Nach den tatsächlichen Feststellungen des Berufungsgerichts war der Kläger durch die Folgen des Arbeitsunfalls vom 30. Juli 1960 auch noch zur Zeit des späteren Arbeitsunfalls und darüber hinaus (s. SozR Nr. 5 zu § 581 RVO) in der Erwerbsfähigkeit um 10 v.H. gemindert. Das LSG hat ferner festgestellt, daß wegen der Folgen des Unfalls vom 3. Oktober 1965 nach dem Gutachten des Chefarztes der Unfallstation für Betriebsverletzte in Bremen vom 11. Oktober 1966 die Erwerbsfähigkeit des Klägers auch damals noch um 30 v.H. herabgesetzt war.

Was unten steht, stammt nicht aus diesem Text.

Lemma popped_mk s n l' :
  wf s -> 0 <= n <= zlen (bytes s) -> SBufferList.wf l' ->
  SBufferList.bytes l' = drop (Z.to_nat n) (bytes s) ->
  (no_empty_buffer s -> SBufferList.nonempty l') ->
  popped s (mk l' (_capacity s) (uint64 (_bytes_read s + n)) (_bytes_wirtten s)
               (is_input_end s) (_error s)) n.
Proof.
  intros [Hbl Hc Hb Hr Hw] Hn Hl' El Hne.
  assert (zlen (drop (Z.to_nat n) (bytes s)) = zlen (bytes s) - n)
    by (unfold zlen; rewrite length_drop; unfold zlen in *; lia).
  repeat split; try done; unfold bytes in *; simpl in *; try apply Hl'; try apply Hc;
    rewrite ?El; try lia; try apply uint64_range.
  rewrite Hw. uint_lia.
Qed.

Lemma pop_output_spec s n :
  wf s -> 0 <= n <= zlen (bytes s) ->
  exists s', pop_output s n = Ret s' /\ popped s s' n.
Proof.
  intros Hs Hn. pose proof Hs as [Hbl Hc Hb Hr Hw].
  destruct (SBufferList.sbl_remove_prefix_spec _ _ Hbl Hn) as (l' & E & Hl' & El & Hne).
  unfold pop_output. rewrite E; simpl.
  rewrite (uint64_small (n - 0)) by (unfold is_u64 in *; lia). rewrite Z.sub_0_r.
  eexists. split; [done|]. by apply popped_mk.
Qed.

Lemma read_spec s n :
  wf s -> 0 <= n <= zlen (bytes s) ->
  exists s', read s n = Ret (take (Z.to_nat n) (bytes s), s') /\ popped s s' n.
Proof.
  intros Hs Hn. pose proof Hs as [Hbl Hc Hb Hr Hw].
  destruct (SBufferList.sbl_remove_prefix_spec _ _ Hbl Hn) as (l' & E & Hl' & El & Hne).
  unfold read. rewrite SBufferList.sbl_peek_output_spec by (done || unfold is_u64 in *; lia).
  simpl. rewrite E; simpl. fold (bytes s).
  replace (zlen (take (Z.to_nat n) (bytes s))) with n
    by (unfold zlen; rewrite length_take; unfold zlen in *; lia).
  eexists. split; [done|]. by apply popped_mk.
Qed.

(** Reading and popping keep an empty last buffer. *)
Definition clogged (s : t) : bool := SBufferList.hollow (_buffers s).

Lemma read_clogged s n d s' :
  wf s -> 0 <= n <= zlen (bytes s) -> read s n = Ret (d, s') -> clogged s' = clogged s.
Proof.
  intros Hs Hn E. pose proof (wf_buffers _ Hs) as Hbl. unfold read in E.
  destruct (SBufferList.sbl_remove_prefix_spec _ _ Hbl Hn) as (l' & El & _).
  apply bind_Ret in E as (r & _ & E). rewrite El in E. injection E as <- <-.
  by apply (SBufferList.remove_prefix_hollow _ n).
Qed.

Lemma pop_clogged s n s' :
  wf s -> 0 <= n <= zlen (bytes s) -> pop_output s n = Ret s' -> clogged s' = clogged s.
Proof.
  intros Hs Hn E. destruct (pop_is_read s n Hs Hn) as (s1 & E1 & Er). rewrite E in E1. injection E1 as <-.
  by eapply read_clogged.
Qed.

Lemma write_clogged s data :
  wf s -> zlen data < 2 ^ 64 ->
  clogged (fst (write s data)) = match data with [] => clogged s | _ => bool_decide (accepted s data = []) end.
Proof.
  intros Hs Hd. pose proof (write_spec s data Hs Hd) as (_ & Hb & _). destruct data as [|b data]; [done|].
  unfold write, bytes in Hb. cbn [fst _buffers] in Hb. rewrite SBufferList.bytes_push_back in Hb.
  apply app_inv_head in Hb. unfold clogged, write, SBufferList.hollow, SBufferList.push_back. cbn [fst _buffers].
  rewrite last_snoc, SBuffer.sbuf_bytes_of_string. by rewrite Hb.
Qed.

Lemma no_empty_clogged s : no_empty_buffer s -> clogged s = false.
Proof.
  unfold no_empty_buffer, clogged, SBufferList.nonempty, SBufferList.hollow.
  intros Hn. destruct (last (_buffers s)) as [b|] eqn:E; [|done]. apply bool_decide_eq_false.
  apply last_Some in E as [l El]. rewrite El in Hn. by apply Forall_app, proj2, Forall_inv in Hn.
Qed.

Lemma buffer_empty_clogged s : buffer_empty s = bool_decide (bytes s = []) && negb (clogged s).
Proof. apply SBufferList.empty_hollow. Qed.

Lemma over_read_throws s n :
  wf s -> zlen (bytes s) < n < 2 ^ 64 ->
  read s n = Throw out_of_range /\ pop_output s n = Throw out_of_range.
Proof.
  intros Hs Hn. unfold read, pop_output. pose proof (wf_buffers s Hs).
  rewrite SBufferList.sbl_peek_output_spec by (zlen_lia; try done).
  rewrite SBufferList.sbl_remove_prefix_throws by done. done.
Qed.

Lemma end_input_wf s : wf s -> wf (end_input s).
Proof. intros [????]; by split. Qed.
Lemma set_error_wf s : wf s -> wf (set_error s).
Proof. intros [????]; by split. Qed.

End ByteStream.

(** ** The specification and the refinement *)

Module StreamSpec.

(** A bounded queue of bytes.  [clogged] says that the last write that carried bytes
    found the queue full: then the queue is not reported empty any more, even when
    all its bytes have been taken out. *)
Record stream := mk {
  contents : string;
  capacity : Z;
  nread : Z;
  nwritten : Z;
  ended : bool;
  failed : bool;
  clogged : bool
}.

Inductive op :=
  | Write (data : string)
  | Read (len : Z)
  | PeekPop (len : Z)
  | EndInput
  | SetError
  | Observe.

Die Verletzungsfolgen für jeden dieser Unfälle haben sonach vom 3. Oktober 1965 an je eine MdE um wenigstens 10 v.H. zur Folge gehabt. Infolgedessen waren die Folgen des Unfalls vom 30. Juli 1960 vom Tage des anderen Unfalls an zu entschädigen. Das LSG hat deshalb die Beklagte zu Recht verurteilt, die kleine Rente bereits vom 3. Oktober 1965 an zu gewähren.
Daher war die Revision der Beklagten zurückzuweisen.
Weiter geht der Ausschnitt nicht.